His mother had been relentless—insisting he should've left Sage penniless after the separation. He'd had to shut her down firmly. He might have been many things, but he wasn't going to do that to Sage.
Then Euan's name had come up one afternoon when he was driving David home from school. David had mentioned him casually, as someone Sage had met. Ronin's chest had gone cold when the familiar name Sage had mentioned once before popped up again. The moment he'd dropped David off, he'd called the private investigator he had used to trail Amanda. It was all he could do not to corner Sage and demand answers, even though he knew he had no right to do that.

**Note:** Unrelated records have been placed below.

Lemma run_interleaves C σ rs tr σ' :
  quiescent C σ rs → run σ tr σ' →
  ∃ ms C', micro_run C ms = Some C' ∧ quiescent C' σ' (rs ++ replies tr).
Proof.
  intros HQ Hrun. revert C rs HQ.
  induction Hrun as [σ|σ ev obs σ1 tr σ2 Hstep _ IH]; intros C rs HQ.
  { exists [], C. by rewrite app_nil_r. }
  destruct (step_interleaves _ _ _ _ _ _ HQ Hstep) as (ms1 & Cm & Hrun1 & HQ1).
  destruct (IH _ _ HQ1) as (ms2 & Cn & Hrun2 & HQ2).
  exists (ms1 ++ ms2), Cn. rewrite micro_run_app, Hrun1. split; [done|].
  change ((ev, obs) :: tr) with ([(ev, obs)] ++ tr).
  by rewrite replies_app, (assoc_L (++)).
Qed.

(** The machine has the runs of [System] among its own.  Every run of
    [System] is a run of the machine, the one in which each call arrives,
    performs all its operations and leaves before the next arrives: it
    ends with no call in progress, on the store, the log and the exit of
    the state reached, with the responses of the run sent in their order
    and, unless the process has exited, the pool of the state reached.
    This is a fact of the machine, true of any three functions: it says
    that the interleavings include the runs in which the calls do not
    overlap, so that what is proved of every interleaving is proved of
    them. *)
Theorem runs_are_interleavings (σ : system T) tr σ' :
  run σ tr σ' →
  ∃ ms C, micro_run (embed σ) ms = Some C ∧ c_tasks C = [] ∧ c_db C = store σ'
    ∧ c_log C = journal σ' ∧ c_down C = crashed σ' ∧ c_replies C = replies tr
    ∧ (crashed σ' = false → c_pool C = pool σ').
Proof.
  intros Hrun. destruct (run_interleaves (embed σ) σ [] tr σ') as (ms & C & Hms & HQ);
    [by unfold quiescent|done|]. by exists ms, C.
Qed.

End serial.

(** ** The invariant in every interleaving *)

Section interleaved_inv.
Context {T : Type} {JS : JobStore T} {JSL : JobStoreLaws T} {J : Json}.
Implicit Types (C : config T).

(** No call is ever blocked: a call in progress can perform its next
    operation, or leave. *)
Lemma task_moves C i τ :
  c_down C = false → c_tasks C !! i = Some τ →
  is_Some (micro_step (Exec i) C) ∨ is_Some (micro_step (Finish i) C).
Proof.
  intros Hup Hi. unfold micro_step, exec_task, finish_task. rewrite Hup, Hi.
  destruct (code τ); [right|left]; by eexists.
Qed.
(** Every step of the machine extends the linearization by the transition
    of the call that takes effect, or by none. *)
Lemma linearized_step C σ lin (m : micro) C' :
  linearized C σ lin → micro_step m C = Some C' →
  ∃ l σ', run σ l.*2 σ' ∧ linearized C' σ' (lin ++ l).
Proof.
  intros [HS HR] Hm. pose proof (sim_step _ _ _ _ _ HS Hm) as HS'.
  pose proof (λ k, recorded_step _ _ _ _ _ _ k HS HR Hm) as HR'. unfold entry_at in HR'.
  destruct (takes_effect m C) as [[τ w]|].
  - destruct HS' as (_ & n & σ' & Hstep & HS').
    exists [(tid τ, (event_at (from τ) n, shown (from τ) w))], σ'.
    split; [by eapply run_cons; [|constructor]|]. split; [|apply (HR' n)].
    by rewrite fmap_app, replies_app.
  - exists [], σ. rewrite app_nil_r. split; [constructor|]. split; [done|].
    specialize (HR' 0). by rewrite app_nil_r in HR'.
Qed.

Lemma linearized_run C σ lin ms C' :
  linearized C σ lin → micro_run C ms = Some C' →
  ∃ l σ', run σ l.*2 σ' ∧ linearized C' σ' (lin ++ l).
Proof.
  revert C σ lin. induction ms as [|m ms IH]; intros C σ lin HL Hrun; simpl in Hrun.
  { injection Hrun as <-. exists [], σ. rewrite app_nil_r. split; [constructor|done]. }
  destruct (micro_step m C) as [Cm|] eqn:Hm; [|done].
  destruct (linearized_step _ _ _ _ _ HL Hm) as (l1 & σ1 & Hrun1 & HL1).
  destruct (IH _ _ _ HL1 Hrun) as (l2 & σ2 & Hrun2 & HL2).
  exists (l1 ++ l2), σ2. rewrite fmap_app, (assoc_L (++)). split; [by eapply run_app|done].
Qed.

(** Every configuration reached from a state of [System] is linearized. *)
Lemma linearized_reached σ0 ms C :
  micro_run (embed σ0) ms = Some C → ∃ lin σ, run σ0 lin.*2 σ ∧ linearized C σ lin.
Proof. apply (linearized_run _ _ [] _ _ (linearized_embed σ0)). Qed.

(** C7.  Interleavings are linearizable.  For every configuration the
    machine reaches, whatever the order in which the calls performed their
    operations, there is a sequence of transitions of [System], one for
    each call that took effect and in the order in which they took effect,
    that is a run of [System] to a state with the database of the
    configuration; each transition is that of a call that began; a call
    that left stands in the sequence, and a handler sent the very response
    its transition shows; and a call that left before another began comes
    before it in the sequence.  So what the clients observed, responses
    and their order in time, is what a service that handles one call at a
    time could have shown them. *)
Theorem interleavings_linearizable (σ0 : system T) ms C :
  micro_run (embed σ0) ms = Some C →
  ∃ lin σ, run σ0 lin.*2 σ ∧ c_db C = store σ ∧ c_down C = crashed σ
    ∧ lin.*1 = effects (c_hist C)
    ∧ (∀ id ev obs, (id, (ev, obs)) ∈ lin →
         ∃ a n w, Began id a ∈ c_hist C ∧ ev = event_at a n ∧ obs = shown a w)
    ∧ (∀ id r, Left id r ∈ c_hist C →
         ∃ a w, stands (c_hist C) lin id a w ∧ r = sent a w)
    ∧ (∀ x y r a, before (Left x r) (Began y a) (c_hist C) → y ∈ lin.*1 →
         before x y lin.*1).
Proof.
  intros Hrun.
  destruct (linearized_reached _ _ _ Hrun) as (lin & σ & Htr & HS & [Hh [Ho Hb Hl] _ _]).
  exists lin, σ. split_and!; [done|apply (sim_db _ _ _ HS)|apply (sim_down _ _ _ HS)|done..|].
  intros x y r a Hxy Hy. rewrite Ho in Hy |- *.
  apply list_elem_of_omap in Hy as ([] & Hy & [= ->]).
  by eapply (before_omap _ (Effect x) (Effect y)), effect_before.
Qed.

End recording.

(** ** What a client can rely on *)

Section clients.
Context {T : Type} {JS : JobStore T} {JSL : JobStoreLaws T} {J : Json}.
Implicit Types (C : config T) (σ : system T).

(** C8.  A job that was computed holds its own verdict.  In every
    configuration the machine reaches from an empty table, whatever the
    interleaving, once the goroutine of a token has taken effect, having
    run with a working database and a provider that keeps its contract,
    the row of the token is the row it found with the verdict computed
    from the path stored for that token and the answers given to that
    goroutine: a terminal row, whatever the other calls did meanwhile and
    have done since. *)
Theorem finished_job_verdict ms C g env token points :
  micro_run (embed (init : system T)) ms = Some C →
  Began g (FromGo env token points) ∈ c_hist C → Effect g ∈ c_hist C →
  working env →
  ∃ row p st d tm e, Unmarshal (c_path row) = Ok p ∧ valid_route p
    ∧ worker_verdict_of env (points_of p) = Outcome st d tm e
    ∧ (st = 1 ∨ st = -1)%Z
    ∧ store_select token (c_db C) = Some (set_outcome st d tm e row).
Proof.
  intros Hrun Hb He (Hp & Hx & Hc).
  destruct (linearized_reached _ _ _ Hrun) as (lin & σ & Htr & HS & [Hh Hl _ _ _]).
  destruct (effect_entry _ _ _ _ _ Hh Hl Hb He) as (k & w & Hin).
  apply (list_elem_of_fmap_2 snd) in Hin.
  destruct (run_elem_of _ _ _ _ _ Htr Hin) as (tr1 & σ1 & σ2 & tr2 & Hr1 & Hstep & Hr2).
  destruct (run_job_outcome σ1 k env token σ2 tr2 σ)
    as (row & p & st & d & tm & e & _ & Hpath & Hvalid & Hv & Hsel); [|done..|].
  { eapply sys_inv_run; [apply sys_inv_init|done]. }
  exists row, p, st, d, tm, e. rewrite (sim_db _ _ _ HS).
  split_and!; [done..|by eapply worker_verdict_status|done].
Qed.

(** C9.  A terminal answer is final.  Once the row of a token holds a
    terminal status, every poll of that token that begins from then on is
    answered, when it is answered, with the response [routeHandler] gives
    on that row in the environment of the poll: whatever the calls the
    poll is interleaved with, and however long it takes.  When the
    [SELECT] of the poll succeeds, the response is the document of that
    row, so a client that has been told the outcome of its job is told
    the same again; when the [SELECT] fails the poll is answered in
    progress, as [routeHandler_unknown_token] shows of every token. *)
Theorem terminal_answer_is_final ms1 C1 ms2 C2 token row id env calls :
  micro_run (embed (init : system T)) ms1 = Some C1 → micro_run C1 ms2 = Some C2 →
  store_select token (c_db C1) = Some row → c_status row ≠ 0%Z →
  c_next C1 ≤ id →
  Began id (FromPoll token env) ∈ c_hist C2 → Left id (Some calls) ∈ c_hist C2 →
  calls = writer (exec (routeHandler token env) (world_of (c_db C1)))
  ∧ (select_fault env = None →
     ∀ result routeJson, rendered row = Some result →
       Marshal (shortestRoute_json result) = Ok routeJson →
       calls = json_response routeJson).
Proof.
  intros Hrun1 Hrun2 Hrow Hst Hid Hb Hleft.
  enough (calls = writer (exec (routeHandler token env) (world_of (c_db C1)))) as ->.
  { split; [done|]. intros Hf result routeJson Hr Hm. rewrite routeHandler_exec.
    by rewrite (report_world_renders token env _ row result routeJson). }
  destruct (linearized_reached _ _ _ Hrun1) as (lin1 & σ1 & Htr1 & HL1).
  destruct (linearized_run _ _ _ _ _ HL1 Hrun2) as (l2 & σ2 & Htr2 & _ & [Hh2 Hl2 _ _]).
  destruct HL1 as [HS1 [Hh1 [Ho1 _ _] _ _]].
  destruct (lin_left _ _ Hl2 _ _ Hleft) as (a & w & [Ha [n Hin]] & Hsent).
  rewrite <- (began_unique _ _ _ _ _ Hh2 Hb Ha) in Hin, Hsent. injection Hsent as ->.
  apply elem_of_app in Hin as [Hin|Hin].
  { apply (list_elem_of_fmap_2 fst) in Hin. rewrite Ho1 in Hin.
    pose proof (effects_fresh _ _ _ Hh1 Hin). simpl in *. lia. }
  apply (list_elem_of_fmap_2 snd) in Hin.
  destruct (run_elem_of _ _ _ _ _ Htr2 Hin) as (tr1 & σa & σb & tr2 & Hr1 & Hstep & _).
  assert (sys_inv σ1) as Hinv by (eapply sys_inv_run; [apply sys_inv_init|done]).
  rewrite (sim_db _ _ _ HS1) in Hrow |- *.
  pose proof (run_terminal_stable _ _ _ _ _ Hinv Hr1 Hrow Hst) as Hrow'.
  apply step_poll_inv in Hstep as [-> _]. apply routeHandler_writer_select. congruence.
Qed.
(** C1 as stated fails: a chunk whose index is in [done.txt] is skipped
    even when its output file is missing. *)
Lemma resume_ignores_output_files :
  ~ (forall (wd : WorkDir) (chunks rem : list Chunk) (resume : ResumeInf) (ch : Chunk),
        GetResume (doneTxt wd) = Ok resume ->
        remaining wd chunks = Some rem ->
        ch ∈ chunks ->
        (ch ∉ rem <-> (logged resume (Idx ch) /\ Idx ch ∈ outputs wd))).
Proof.
  intros H.
  pose (ch := {| Idx := 0; Start := 0; End_ := 10 |}).
  pose (wd := {| encodeDirOk := true;
                 doneTxt := Content (str "0 10 100" ++ ["010"%char]);
                 outputs := ∅ |}).
  specialize (H wd [ch] [] {| ChunksDone := [{| cIdx := 0; cFrames := 10; cSize := 100 |}] |} ch).
  destruct H as [H _]; [reflexivity|reflexivity|apply list_elem_of_here|].
  destruct H as [_ Hout]; [apply not_elem_of_nil|].
  cbn in Hout. by apply not_elem_of_empty in Hout.
Qed.

(** C1, as the code has it. For every planned chunk, [EncodeAll] skips it
    on resume exactly when its index appears at least once in a
    well-formed line of [done.txt], whether or not its output file
    exists; in particular a chunk whose output file exists but whose
    index is absent from the log is queued for encoding again. *)
Theorem resume_skips_logged (wd : WorkDir) (chunks : list Chunk)
    (resume : ResumeInf) (ch : Chunk) :
  GetResume (doneTxt wd) = Ok resume ->
  ch ∈ chunks ->
  exists rem,
    remaining wd chunks = Some rem
    /\ (ch ∉ rem <-> logged resume (Idx ch))
    /\ (Idx ch ∈ outputs wd -> ~ logged resume (Idx ch) -> ch ∈ rem).
Proof.
  intros Hres Hin. unfold remaining. rewrite Hres. eexists. split; [reflexivity|].
  pose proof (remaining_iff resume chunks ch Hin) as Hiff.
  split.
  - rewrite Hiff. split; [|tauto].
    intros Hnn. destruct (index (DoneSet resume) (Idx ch)) eqn:E.
    + by apply index_DoneSet.
    + exfalso. apply Hnn. rewrite <- index_DoneSet, E. discriminate.
  - intros _ Hno. by apply Hiff.
Qed.

Lemma resume_skips_logged_witness :
  let ch := {| Idx := 1; Start := 10; End_ := 20 |} in
  let wd := {| encodeDirOk := true;
               doneTxt := Content (str "0 10 100" ++ ["010"%char]);
               outputs := {[ 1 ]} |} in
  let resume := {| ChunksDone := [{| cIdx := 0; cFrames := 10; cSize := 100 |}] |} in
  exists rem,
    remaining wd [{| Idx := 0; Start := 0; End_ := 10 |}; ch] = Some rem
    /\ (ch ∉ rem <-> logged resume (Idx ch))
    /\ (Idx ch ∈ outputs wd -> ~ logged resume (Idx ch) -> ch ∈ rem).
Proof.
  intros ch wd resume.
  apply (resume_skips_logged wd _ resume ch).
  - reflexivity.
  - apply list_elem_of_further, list_elem_of_here.
Defined.

End resume.

(* ===================================================================== *)
(** * The error slot *)
(* ===================================================================== *)

Section latching.
Import chunk encode spec.

Lemma step_encodeErr (st : Collector) (ev : event) :
  encodeErr (step st ev)
  = match ev with
    | WorkerSourceFailed e => setError e (encodeErr st)
    | Received r =>
        match Error r with
        | Some e => setError e (encodeErr st)
        | None => encodeErr st
        end
    end.
Proof. destruct ev as [e|r]; cbn; [done|]. unfold collect. by destruct (Error r). Qed.

(** Once an error is latched the slot never changes. *)
Lemma run_latched (trace : list event) (st : Collector) (e : error) :
  encodeErr st = Some e -> encodeErr (run st trace) = Some e.
Proof.
  revert st. induction trace as [|ev trace IH]; intros st Hst; cbn; [done|].
  apply IH. rewrite step_encodeErr, Hst.
  destruct ev as [e'|r]; [done|]. by destruct (Error r).
Qed.

Lemma failures_cons (ev : event) (trace : list event) :
  failures (ev :: trace)
  = match ev with
    | WorkerSourceFailed e => e :: failures trace
    | Received r =>
        match Error r with
        | Some e => e :: failures trace
        | None => failures trace
        end
    end.
Proof. destruct ev as [e|r]; [done|]. unfold failures. cbn. by destruct (Error r). Qed.

(** The slot after a run holds the first failure of the run. *)
Lemma run_first_failure (trace : list event) (st : Collector) :
  encodeErr st = None -> encodeErr (run st trace) = head (failures trace).
Proof.
  revert st. induction trace as [|ev trace IH]; intros st Hst; [done|].
  rewrite failures_cons.
  change (run st (ev :: trace)) with (run (step st ev) trace).
  pose proof (step_encodeErr st ev) as Hstep. rewrite Hst in Hstep.
  destruct ev as [e|r].
  - by apply run_latched.
  - destruct (Error r) as [e|]; [by apply run_latched | by apply IH].
Qed.

Lemma failures_app (t1 t2 : list event) :
  failures (t1 ++ t2) = failures t1 ++ failures t2.
Proof. unfold failures. apply omap_app. Qed.

Lemma EncodeAll_returned host chunks inf cfg wd cropCalc resume trace :
  encodeDirOk wd = true ->
  GetResume (doneTxt wd) = Ok resume ->
  (countRemaining (DoneSet resume) chunks).1 <> [] ->
  returned (EncodeAll host chunks inf cfg wd (Ok cropCalc) trace)
  = head (failures trace).
Proof.
  intros Hdir Hres Hrem. unfold EncodeAll. rewrite Hdir, Hres. cbn.
  destruct (countRemaining (DoneSet resume) chunks) as [rem total]. cbn in Hrem.
  destruct rem as [|ch rem]; [done|]. cbn.
  by apply run_first_failure.
Qed.

(** C6. When [k >= 1] failures are latched during one run of the
    pipeline (failed chunk encodes reported to the collector, or a worker
    that cannot open its video source), [EncodeAll] returns exactly one
    error, the first one latched into the error slot; the [k - 1] later
    ones are silenced, and no failure still to come changes the returned
    error. *)
Theorem first_error_latched host chunks inf cfg wd cropCalc resume trace e later :
  encodeDirOk wd = true ->
  GetResume (doneTxt wd) = Ok resume ->
  (countRemaining (DoneSet resume) chunks).1 <> [] ->
  failures trace = e :: later ->
  returned (EncodeAll host chunks inf cfg wd (Ok cropCalc) trace) = Some e
  /\ forall more,
      returned (EncodeAll host chunks inf cfg wd (Ok cropCalc) (trace ++ more)) = Some e.
Proof.
  intros Hdir Hres Hrem Hfail. split.
  - rewrite (EncodeAll_returned _ _ _ _ _ _ resume) by done. by rewrite Hfail.
  - intros more. rewrite (EncodeAll_returned _ _ _ _ _ _ resume) by done.
    by rewrite failures_app, Hfail.
Qed.

Lemma first_error_latched_witness :
  let host := {| AvailableMemoryBytes := 0; PhysicalCores := 8; LogicalCores := 16 |} in
  let chunks := [{| Idx := 0; Start := 0; End_ := 10 |};
                 {| Idx := 1; Start := 10; End_ := 20 |}] in
  let wd := {| encodeDirOk := true; doneTxt := NotExist; outputs := ∅ |} in
  let e0 := ErrChunk (str "encoder failed") in
  let trace := [Received {| ChunkIdx := 1; rFrames := 0; rSize := 0; Error := Some e0 |};
                Received {| ChunkIdx := 0; rFrames := 0; rSize := 0; Error := Some ErrCancelled |}] in
  returned (EncodeAll host chunks {| Width := 1280; Height := 720 |}
              {| Workers := 2; ChunkBuffer := 4; LogicalProcessors := 0 |}
              wd (Ok None) trace) = Some e0.
Proof.
  intros host chunks wd e0 trace.
  apply (first_error_latched host chunks _ _ wd None {| ChunksDone := [] |}
           trace e0 [ErrCancelled]); [reflexivity|reflexivity|discriminate|reflexivity].
Defined.

End latching.

(* ===================================================================== *)
(** * Strings: splitting and prefixes *)
(* ===================================================================== *)

Section string_facts.
Import strings.

Lemma cutPrefix_Some (p s t : gostring) : cutPrefix s p = Some t <-> s = p ++ t.
Proof.
  revert s. induction p as [|c p IH]; intros s; cbn.
  - split; [by intros [= ->] | by intros ->].
  - destruct s as [|d s]; [split; discriminate|].
    destruct (Ascii.eqb_spec d c) as [->|Hne].
    + rewrite IH. split; [by intros -> | by intros [= ->]].
    + split; [discriminate|]. intros [= ? _]. contradiction.
Qed.

Lemma cutPrefix_None (p s : gostring) :
  cutPrefix s p = None <-> forall t, s <> p ++ t.
Proof.
  split.
  - intros Hn t Ht. apply cutPrefix_Some in Ht. congruence.
  - intros Hn. destruct (cutPrefix s p) as [t|] eqn:E; [|done].
    apply cutPrefix_Some in E. by apply Hn in E.
Qed.
Lemma system_step_replaces_table_witness :
  system_step
    [(PStr "Windows", [(PStr "OS", (PStr "XP", PStr "7"))]);
     (PStr "Mac", [])]
    (PDict [("systemType", PStr "Windows");
            ("details", PList [
               PDict [("title", PStr "Memory"); ("minimum", PStr "4 GB");
                      ("recommended", PStr "8 GB")];
               PDict [("title", PStr "CPU"); ("minimum", PStr "i3")]])])
  = Ok [(PStr "Windows", [(PStr "Memory", (PStr "4 GB", PStr "8 GB"))]);
        (PStr "Mac", [])].
Proof.
  exact (system_step_replaces_table
           [("systemType", PStr "Windows");
            ("details", PList [
               PDict [("title", PStr "Memory"); ("minimum", PStr "4 GB");
                      ("recommended", PStr "8 GB")];
               PDict [("title", PStr "CPU"); ("minimum", PStr "i3")]])]
           (PStr "Windows")
           (PList [
               PDict [("title", PStr "Memory"); ("minimum", PStr "4 GB");
                      ("recommended", PStr "8 GB")];
               PDict [("title", PStr "CPU"); ("minimum", PStr "i3")]])
           [(PStr "Windows", [(PStr "OS", (PStr "XP", PStr "7"))]);
            (PStr "Mac", [])]
           eq_refl eq_refl eq_refl).
Defined.

End RequirementProperties.

(* ================================================================== *)
(** * The keys the game listing needs, and its defaults *)
(* ================================================================== *)

Section ParseProperties.
Import ShopModels ShopModels.ShopGame Samples Shapes.

(** ** Loops that stop at the first exception *)

Lemma for_each_succeeds {A S} (body : S -> A -> result S) (ok : A -> bool) :
  (forall acc x, ok x = true -> exists acc', body acc x = Ok acc') ->
  forall xs acc, forallb ok xs = true -> exists r, for_each body xs acc = Ok r.
Proof.
  intros Hbody xs. induction xs as [|x xs IH]; intros acc Hall.
  - now exists acc.
  - cbn [forallb] in Hall. apply andb_prop in Hall as [Hx Hall].
    destruct (Hbody acc x Hx) as [acc' Hacc']. cbn [for_each].
    rewrite Hacc'. cbn [bind]. now apply IH.
Qed.

Lemma for_each_Ok_all {A S} (body : S -> A -> result S) (ok : A -> bool) :
  (forall acc x acc', body acc x = Ok acc' -> ok x = true) ->
  forall xs acc r, for_each body xs acc = Ok r -> forallb ok xs = true.
Proof.
  intros Hbody xs. induction xs as [|x xs IH]; intros acc r Hr; [reflexivity|].
  cbn [for_each] in Hr. apply bind_Ok in Hr as (acc' & Hx & Hr).
  cbn [forallb]. now rewrite (Hbody acc x acc' Hx), (IH acc' r Hr).
Qed.

Lemma has_key_Some (d : list (string * pyval)) (k : string) :
  has_key d k = true <-> exists v, sget d k = Some v.
Proof.
  unfold has_key. destruct (sget d k) as [v|]; split.
  - intros _. now exists v.
  - reflexivity.
  - discriminate.
  - intros [v Hv]. discriminate Hv.
Qed.

Lemma has_key_fst (d : list (string * pyval)) (kv : string * pyval) :
  In kv d -> has_key d (fst kv) = true.
Proof.
  unfold has_key, sget. induction d as [|[k' v'] d IH]; intros Hin; [contradiction|].
  cbn [dict_get]. destruct (String.eqb k' (fst kv)) eqn:Hk; [reflexivity|].
  destruct Hin as [<-|Hin]; [|now apply IH].
  cbn [fst] in Hk. now rewrite String.eqb_refl in Hk.
Qed.

(** ** The image set *)

Lemma image_step_ok (tmp : ImageUrlModel) (item : pyval) :
  image_entry_ok item = true <->
  exists tmp', ImageUrlModel.image_step tmp item = Ok tmp'.
Proof.
  unfold ImageUrlModel.image_step, image_entry_ok, has_key.
  destruct item as [| | | |l|d]; cbn [subscript bind];
    try (split; [discriminate | intros [? H]; discriminate H]).
  destruct (sget d "type") as [t|]; cbn [bind];
    [|split; [discriminate | intros [? H]; discriminate H]].
  cbn [image_types existsb].
  destruct (eq_str t "Thumbnail"), (eq_str t "DieselStoreFrontTall"),
    (eq_str t "DieselStoreFrontWide"), (eq_str t "OfferImageTall"),
    (eq_str t "OfferImageWide"), (sget d "url") as [u|];
    cbn [orb bind];
    (split; [intros H; try discriminate H; eexists; reflexivity
            | intros [? H]; try discriminate H; reflexivity]).
Qed.

Lemma image_set_ok (imgs : pyval) :
  all_items image_entry_ok imgs = true <->
  exists im, ImageUrlModel.from_json imgs = Ok im.
Proof.
  unfold all_items, ImageUrlModel.from_json.
  destruct (iter imgs) as [items|e]; cbn [bind];
    [|split; [discriminate | intros [? H]; discriminate H]].
  split.
  - apply for_each_succeeds. intros acc x Hx. now apply image_step_ok.
  - intros [im Him]. revert Him. apply for_each_Ok_all.
    intros acc x acc' Hx. apply (image_step_ok acc). now exists acc'.
Qed.

(** ** The social links *)

Lemma one_char_is_no_link (c : ascii) :
  startswith (String c "") "link" = false.
Proof.
  unfold startswith. cbn [String.prefix].
  destruct (ascii_dec "l" c); reflexivity.
Qed.

Lemma links_of_dict (d d' : list (string * pyval)) (acc : list (string * pyval)) :
  incl d' d ->
  exists lk, for_each (link_step (PDict d)) (map (fun kv => PStr (fst kv)) d') acc
             = Ok lk.
Proof.
  revert acc. induction d' as [|kv d' IH]; intros acc Hincl; cbn [map for_each].
  - now exists acc.
  - unfold link_step at 1. cbn [subscript].
    destruct (startswith (fst kv) "link").
    + assert (Hk : has_key d (fst kv) = true)
        by (apply has_key_fst, Hincl; now left).
      apply has_key_Some in Hk as [v Hv]. rewrite Hv. cbn [bind].
      apply IH. intros x Hx. apply Hincl. now right.
    + cbn [bind]. apply IH. intros x Hx. apply Hincl. now right.
Qed.

Lemma links_of_chars (social : pyval) (s : string) (acc : list (string * pyval)) :
  for_each (link_step social) (chars s) acc = Ok acc.
Proof.
  induction s as [|c s IH]; [reflexivity|].
  cbn [chars for_each]. unfold link_step at 1.
  rewrite one_char_is_no_link. cbn [bind]. exact IH.
Qed.

Lemma links_of_list (l items : list pyval) (acc : list (string * pyval)) :
  forallb (fun item => match item with
                       | PStr k => negb (startswith k "link")
                       | _ => false
                       end) items = true <->
  exists lk, for_each (link_step (PList l)) items acc = Ok lk.
Proof.
  revert acc. induction items as [|item items IH]; intros acc.
  - split; [now exists acc | reflexivity].
  - cbn [forallb for_each]. unfold link_step at 1.
    destruct item as [| | |k| |]; cbn [andb bind];
      try (split; [discriminate | intros [? H]; discriminate H]).
    destruct (startswith k "link"); cbn [negb andb subscript bind].
    + split; [discriminate | intros [? H]; discriminate H].
    + apply IH.
Qed.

What he found had unsettled him more than he had expected. Euan Robertson was the exact opposite of Ronin—confident, successful, irritatingly handsome. A man who had stepped up to raise his orphaned niece, and whose life was otherwise remarkably clean. Video games, a long-ago relationship, a string of casual flings. Nothing sinister, nothing to give him an edge.
He hadn't asked Sage about it. And when the months stretched in silence, a fragile truce hanging between them, he had let himself hope that maybe there was space still to reconcile.